PRESENTING AUTHOR

To describe a case of toxocara chorioretinitis in a 4-year-old boy who presented with a retrolental membrane, masquerading as persistent fetal vasculature (PFV).

A 4-year-old boy presented with a 3-week history of vision loss in his right eye. His visual acuity was counting fingers in the right eye and pinhole 20/40 in the left eye. A bedside B-scan showed a funnel opacity from the nerve to the lens. Slit lamp exam confirmed a retrolental membrane superiorly. Exam under anesthesia revealed a funnel-like vitreous opacity from the nerve to the lens; fluorescein angiography (FA) showed peripheral non-perfusion and a granulomatous chorioretinal scar inferiorly.
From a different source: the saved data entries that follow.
(** The parameters of the page, or what it is refused with. *)
Lemma page_collapses queue_type names fields plain inputs :
  reachable_fields names fields -> plain_inputs names plain -> inputs ≡ₚ plain ++ fields_inputs fields ->
  (js "queuetype" ∈ plain.*1 ->
    is_Some (get QUEUE_TYPES queue_type) /\ (queue_type <> js "default" -> js "arguments" ∈ names)) ->
  let params0 := parse_form_params inputs in
  match collapse_multifields queue_type params0 with
  | Ok params =>
      (forall i, i ∈ field_ids params0 -> exists c, contribution_of params0 i = Ok c) /\
      (forall k v, (k, v) ∈ plain -> ~ replaced queue_type plain k -> get params k = Some (VStr v)) /\
      (forall n, n ∈ names -> ~ replaced queue_type plain n -> exists t,
        get params n = Some (VObj (with_queue_type queue_type plain n t)) /\
        shows_table params0 (sort_ids (field_ids params0)) n t) /\
      (forall k, 95 ∉ k -> k ∉ plain.*1 -> k ∉ names -> ~ replaced queue_type plain k -> get params k = None)
  | Throw e => (exists m, e = Thrown m) /\ exists i, i ∈ field_ids params0 /\ contribution_of params0 i = Throw e
  end.
Proof.
  intros Hr Hp Hi Hq params0. unfold collapse_multifields.
  pose proof (page_form_ok names fields plain inputs Hr Hp Hi) as Hok.
  pose proof (collapse_loop_inv params0 [] _ _ Hok eq_refl (start_inv params0)) as H.
  pose proof (collapse_loop_value params0 [] _ _ Hok (field_ids_NoDup names fields plain inputs Hr Hp Hi) eq_refl
    (start_value params0)) as Hv.
  pose proof (collapse_loop_contributions params0 (sort_ids (field_ids params0)) (mk_build (plain_fields params0) [] [])) as Hall.
  destruct (collapse_loop params0 _ _) as [b|e]; cbn [mbind res_bind app] in *;
    [|split; [done|exact Hv]].
  specialize (Hall b eq_refl). rewrite Forall_forall in Hall.
  assert (Hok_ids : forall i, i ∈ field_ids params0 -> exists c, contribution_of params0 i = Ok c).
  { intros i Hi'. apply Hall. by rewrite sort_ids_perm. }
  pose proof (fun k v Hk => plain_params names fields plain inputs Hr Hp Hi b k v H Hk) as Hplain.
  pose proof (fun n Hn => fields_tables names fields plain inputs Hr Hp Hi b n Hv Hn) as Htable. cbn zeta in Htable.
  fold params0 in Htable.
  assert (Hother : forall k, 95 ∉ k -> k ∉ plain.*1 -> k ∉ names -> get (reify_build b) k = None).
  { intros k Hu Hk Hn. unfold reify_build. rewrite get_reify. by rewrite (no_other names fields plain inputs Hr Hp Hi b k H). }
  set (params := reify_build b) in *. unfold with_queue_type.
  destruct (decide (js "queuetype" ∈ plain.*1)) as [Hin|Hout].
  - destruct (Hq Hin) as [[qt Hqt] Ha]. assert (Hkeys : js "queuetype" ∈ keys_of params).
    { apply list_elem_of_fmap in Hin as ([k v] & Hk & Hin). cbn in Hk. subst k. apply Hplain, get_In in Hin.
      apply list_elem_of_fmap. by exists (js "queuetype", VStr v). }
    assert (exists t, queue_type <> js "default" -> get params "arguments" = Some (VObj t)) as [t Ht].
    { destruct (decide (queue_type = js "default")) as [->|Hd]; [by exists []|].
      destruct (Htable _ (Ha Hd)) as (t & Ht & _). by exists t. }
    destruct (collapse_queue_type_ok queue_type params qt t Hkeys Hqt Ht) as (params' & -> & Hget).
    assert (Hnot : forall k, ~ replaced queue_type plain k -> k <> js "queuetype" /\ k ∉ keys_of (QueueTypes.params qt)).
    { intros k Hk. split; intros Hc; apply Hk; (split; [done|]); [by left|right; eauto]. }
    split; [done|]. split_and!.
    + intros k v Hk [Hne Hk']%Hnot. rewrite (Hget k Hne Hk'), decide_False; [by apply Hplain|]. intros [-> Hd].
      pose proof (plain_other _ _ Hp) as Ho. rewrite Forall_forall in Ho.
      apply (Ho (js "arguments")); [|by apply Ha]. apply list_elem_of_fmap. by exists (js "arguments", v).
    + intros n Hn [Hne Hn']%Hnot. rewrite (Hget n Hne Hn'). destruct (Htable n Hn) as (t' & Ht' & Hs).
      exists t'. split; [|done]. destruct (decide (n = js "arguments" /\ queue_type <> js "default")) as [[-> Hd]|Hd].
      * rewrite decide_True by done. specialize (Ht Hd). congruence.
      * by rewrite decide_False by tauto.
    + intros k Hu Hk Hn [Hne Hk']%Hnot. rewrite (Hget k Hne Hk'), decide_False; [by apply Hother|].
      intros [-> Hd]. by apply Hn, Ha.
  - unfold collapse_queue_type. rewrite bool_decide_eq_false_2.
    + split; [done|]. split_and!; [auto| |auto]. intros n Hn _. destruct (Htable n Hn) as (t & Ht & Hs).
      exists t. by rewrite decide_False by tauto.
    + destruct (plain_names _ _ Hp) as (_ & _ & Hnq). apply get_None, Hother; [by_decide|done|done].
Qed.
The patient underwent pars plana vitrectomy and lensectomy given the visually significant retrolental membrane. Vitreous fluid was sent for culture, with no growth. Further work-up was sent and Toxocara antibodies returned positive with peripheral eosinophilia, confirming the diagnosis of Toxocara Chorioretinitis. The patient was treated with oral prednisone and topical prednisolone, as well as patching therapy and aphakic refraction. Vision has improved from count fingers to 20/200.

Ocular toxocariasis typically affects young children and classically presents as a posterior uveitis in the form of a central posterior granuloma, peripheral granuloma, or chronic endophthalmitis. While initial echography findings were concerning for PFV, FA and intraoperative findings suggested an inflammatory process, prompting further work-up that led to a diagnosis of ocular toxocariasis.

This is the first reported case of ocular toxocariasis presenting as a vitreous stalk emanating from the optic nerve disc to a retrolental membrane, mimicking PFV.